- [Task instructions] Between the line containing "guest_newroot : setting" and the line containing "(GuestConfig.guest_capability_policy config) ∧" lies a run of lines; give that run again exactly, with both of those lines, and nothing else from the entries below.
********
(** A command line with the parameters [given] boots with [config]. *)
Record guest_boots (given : list (bytes * bytes)) (config : GuestConfig.t) : Prop := {
  guest_once : NoDup given.*1;
  guest_known : given.*1 ⊆ bs <$> GuestConfig.KNOWN_POCKET_KEYS;
  guest_control : setting given "pocket.control" (bs "/dev/ttyS0") (TtyPaths.control (GuestConfig.ttys config));
  guest_stdin : setting given "pocket.stdin" (bs "/dev/ttyS1") (TtyPaths.stdin (GuestConfig.ttys config));
  guest_stdout : setting given "pocket.stdout" (bs "/dev/ttyS2") (TtyPaths.stdout (GuestConfig.ttys config));
  guest_stderr : setting given "pocket.stderr" (bs "/dev/ttyS3") (TtyPaths.stderr (GuestConfig.ttys config));
  guest_root : setting given "pocket.root_device" (bs "/dev/ubda") (GuestConfig.root_device config);
  guest_volume : setting given "pocket.volume" (bs "/volume") (GuestConfig.volume_mount config);
  guest_newroot : setting given "pocket.newroot" (bs "/newroot") (GuestConfig.newroot_mount config);
  guest_ttys : Forall guest_path_ok (GuestConfig.tty_list (GuestConfig.ttys config)) ∧
    NoDup (GuestConfig.tty_list (GuestConfig.ttys config));
  guest_mounts : Forall guest_path_ok
    [GuestConfig.root_device config; GuestConfig.volume_mount config; GuestConfig.newroot_mount config] ∧
    GuestConfig.volume_mount config ≠ GuestConfig.newroot_mount config;
  guest_contract : setting_or given "pocket.guest_contract_id" (option_env "POCKET_GUEST_CONTRACT_ID")
    (GuestConfig.guest_contract_id config) ∧ is_hex64 (GuestConfig.guest_contract_id config);
  guest_init : setting_or given "pocket.init_build_id" (option_env "POCKET_INIT_BUILD_ID")
    (GuestConfig.init_build_id config) ∧ is_hex64 (GuestConfig.init_build_id config);
  guest_kernel : setting_or given "pocket.kernel_build_id" (option_env "POCKET_KERNEL_BUILD_ID")
    (GuestConfig.kernel_build_id config) ∧ is_hex64 (GuestConfig.kernel_build_id config);
  guest_cpus : ∃ text, (bs "pocket.expected_cpus", text) ∈ given ∧ text ≠ [] ∧ Forall is_ascii_digit text ∧
    dec_value text = GuestConfig.expected_cpus config ∧ (1 ≤ GuestConfig.expected_cpus config ≤ 64)%N;
  guest_memory : ∃ text, (bs "pocket.expected_memory_bytes", text) ∈ given ∧ text ≠ [] ∧ Forall is_ascii_digit text ∧
    dec_value text = GuestConfig.expected_memory_bytes config ∧
    (0 < GuestConfig.expected_memory_bytes config < u64_bound)%N ∧ is_multiple_of (GuestConfig.expected_memory_bytes config) 4096;
  guest_cpu_policy : setting_or given "pocket.cpu_state_hwcap_policy" (option_env "POCKET_CPU_STATE_HWCAP_POLICY")
    (GuestConfig.cpu_state_hwcap_policy config) ∧ token_bounded (GuestConfig.cpu_state_hwcap_policy config);
  guest_capability : setting_or given "pocket.guest_capability_policy" (option_env "POCKET_GUEST_CAPABILITY_POLICY")
    (GuestConfig.guest_capability_policy config) ∧ token_bounded (GuestConfig.guest_capability_policy config);
  guest_architecture : setting given "pocket.expected_architecture" (compile_oci_architecture target_arch)
    (GuestConfig.expected_oci_architecture config) ∧
    GuestConfig.expected_oci_architecture config = compile_oci_architecture target_arch;
  guest_layout : setting given "pocket.root_layout" (bs "pocket-root-v1") (GuestConfig.expected_root_layout config);
  guest_filesystem : setting given "pocket.filesystem_contract" (bs "ext4-v1-b4096")
    (GuestConfig.expected_filesystem_contract config);
}.

Lemma guest_cmdline_Ok line config :
  GuestConfig.parse_cmdline option_env target_arch debug line = Ok config ↔
  Forall (λ word, ¬ GuestConfig.is_leaked word) (split_ascii_whitespace line) ∧
  guest_boots (omap (parameter (bs "pocket.")) (split_ascii_whitespace line)) config.
Proof.
  unfold GuestConfig.parse_cmdline. rewrite insert_checked_bind. unfold GuestConfig.check_leaked. setoid_rewrite guard_ok.
  generalize (omap (parameter (bs "pocket.")) (split_ascii_whitespace line)) as given. intros given.
  generalize (split_ascii_whitespace line) as words. intros words. cbv zeta. unfold value_or.
  rewrite !bind_unit_ok, tty_paths_Ok, each_ok, guard_ok, !Forall_cons, !guest_path_Ok. split.
  - intros (Hleak & Hnd & Hknown & Httys & Hpaths & Hdiffer & H). split; [by eapply Forall_impl; [exact Hleak|]; intros ? []|].
    apply bind_ok in H as (contract_id & Hcontract & (init_id & Hinit & (kernel_id & Hkernel & H)%bind_ok)%bind_ok).
    apply bind_ok in H as (cpus_text & Hct%ok_or_ok & (cpus & Hcpus & H)%bind_ok).
    apply bind_ok in H as (memory_text & Hmt%ok_or_ok & (memory & Hmemory & H)%bind_ok).
    apply bind_ok in H as (policy & Hpolicy & (capability & Hcapability & H)%bind_ok).
    apply guard_ok in H as [Harch%dec_stable [= <-]].
    rewrite check_known_Ok in Hknown by done. rewrite guest_identity_Ok in Hcontract, Hinit, Hkernel by done.
    rewrite guest_policy_Ok in Hpolicy, Hcapability by done. rewrite given_lookup in Hct, Hmt by done.
    rewrite cpu_count_Ok in Hcpus. rewrite memory_bytes_Ok in Hmemory.
    split; cbn; try done; try (by apply default_setting); [|by eauto..|split; [by apply default_setting|done]].
    rewrite !Forall_cons, Forall_nil. tauto.
  - intros [Hleak [Hnd Hknown Hc Hi Ho He Hr Hv Hn Httys [Hmounts Hdiffer] Hcontract Hinit Hkernel Hcpus Hmemory Hpolicy Hcapability [Ha Harch] Hl Hf]].
    destruct config as [ttys ? ? ? ? ? ? ? ? ? ? ? ? ?], ttys. cbn in *.
    apply default_setting in Hc, Hi, Ho, He, Hr, Hv, Hn, Ha, Hl, Hf; try done.
    rewrite <- Hc, <- Hi, <- Ho, <- He, <- Hr, <- Hv, <- Hn, <- Ha, <- Hl, <- Hf.
    rewrite !Forall_cons in Hmounts. destruct Hcpus as (cpus_text & Hct & Hcpus), Hmemory as (memory_text & Hmt & Hmemory).
    split_and!; try apply Httys; try apply Hmounts; [by eapply Forall_impl|done|by apply check_known_Ok|done|done|].
    rewrite !bind_ok. eexists. split; [by apply guest_identity_Ok|]. rewrite bind_ok. eexists. split; [by apply guest_identity_Ok|].
    rewrite bind_ok. eexists. split; [by apply guest_identity_Ok|].
    rewrite (proj2 (given_lookup given Hnd _ _) Hct), (proj2 (given_lookup given Hnd _ _) Hmt). cbn [ok_or mbind result_bind].
    rewrite (proj2 (cpu_count_Ok _ _) Hcpus). cbn [mbind result_bind].
    rewrite (proj2 (memory_bytes_Ok _ _) Hmemory). cbn [mbind result_bind].
    rewrite bind_ok. eexists. split; [by apply guest_policy_Ok|]. rewrite bind_ok. eexists. split; [by apply guest_policy_Ok|].
    rewrite guard_ok. split; [tauto|done].
Qed.
End guest.

(** *** The builder and the validator *)

(** The two programs read the same parameters under different prefixes. *)
Record SealedConfig : Set := sealed_config {
  sealed_control : bytes;
  sealed_contract_id : bytes;
  sealed_init_id : bytes;
  sealed_kernel_id : bytes;
  sealed_architecture : bytes;
  sealed_page_size : N;
  sealed_memory : N;
  sealed_cpu_policy : bytes;
  sealed_layout : bytes;
  sealed_filesystem : bytes;
  sealed_schema : bytes;
}.

Definition of_builder (config : BuilderConfig.t) : SealedConfig :=
  let 'BuilderConfig.mk control contract_id init_id kernel_id architecture page_size memory policy layout filesystem schema := config in
  sealed_config control contract_id init_id kernel_id architecture page_size memory policy layout filesystem schema.
Definition of_validator (config : ValidatorConfig.t) : SealedConfig :=
  let 'ValidatorConfig.mk control contract_id init_id kernel_id architecture page_size memory policy layout filesystem schema := config in
  sealed_config control contract_id init_id kernel_id architecture page_size memory policy layout filesystem schema.

Section sealed.
Context (prefix env : string) (known : list string) (option_env : string → option bytes) (target_arch : string).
********
- [Response box]
  guest_newroot : setting given "pocket.newroot" (bs "/newroot") (GuestConfig.newroot_mount config);
  guest_ttys : Forall guest_path_ok (GuestConfig.tty_list (GuestConfig.ttys config)) ∧
    NoDup (GuestConfig.tty_list (GuestConfig.ttys config));
  guest_mounts : Forall guest_path_ok
    [GuestConfig.root_device config; GuestConfig.volume_mount config; GuestConfig.newroot_mount config] ∧
    GuestConfig.volume_mount config ≠ GuestConfig.newroot_mount config;
  guest_contract : setting_or given "pocket.guest_contract_id" (option_env "POCKET_GUEST_CONTRACT_ID")
    (GuestConfig.guest_contract_id config) ∧ is_hex64 (GuestConfig.guest_contract_id config);
  guest_init : setting_or given "pocket.init_build_id" (option_env "POCKET_INIT_BUILD_ID")
    (GuestConfig.init_build_id config) ∧ is_hex64 (GuestConfig.init_build_id config);
  guest_kernel : setting_or given "pocket.kernel_build_id" (option_env "POCKET_KERNEL_BUILD_ID")
    (GuestConfig.kernel_build_id config) ∧ is_hex64 (GuestConfig.kernel_build_id config);
  guest_cpus : ∃ text, (bs "pocket.expected_cpus", text) ∈ given ∧ text ≠ [] ∧ Forall is_ascii_digit text ∧
    dec_value text = GuestConfig.expected_cpus config ∧ (1 ≤ GuestConfig.expected_cpus config ≤ 64)%N;
  guest_memory : ∃ text, (bs "pocket.expected_memory_bytes", text) ∈ given ∧ text ≠ [] ∧ Forall is_ascii_digit text ∧
    dec_value text = GuestConfig.expected_memory_bytes config ∧
    (0 < GuestConfig.expected_memory_bytes config < u64_bound)%N ∧ is_multiple_of (GuestConfig.expected_memory_bytes config) 4096;
  guest_cpu_policy : setting_or given "pocket.cpu_state_hwcap_policy" (option_env "POCKET_CPU_STATE_HWCAP_POLICY")
    (GuestConfig.cpu_state_hwcap_policy config) ∧ token_bounded (GuestConfig.cpu_state_hwcap_policy config);
  guest_capability : setting_or given "pocket.guest_capability_policy" (option_env "POCKET_GUEST_CAPABILITY_POLICY")
    (GuestConfig.guest_capability_policy config) ∧ token_bounded (GuestConfig.guest_capability_policy config);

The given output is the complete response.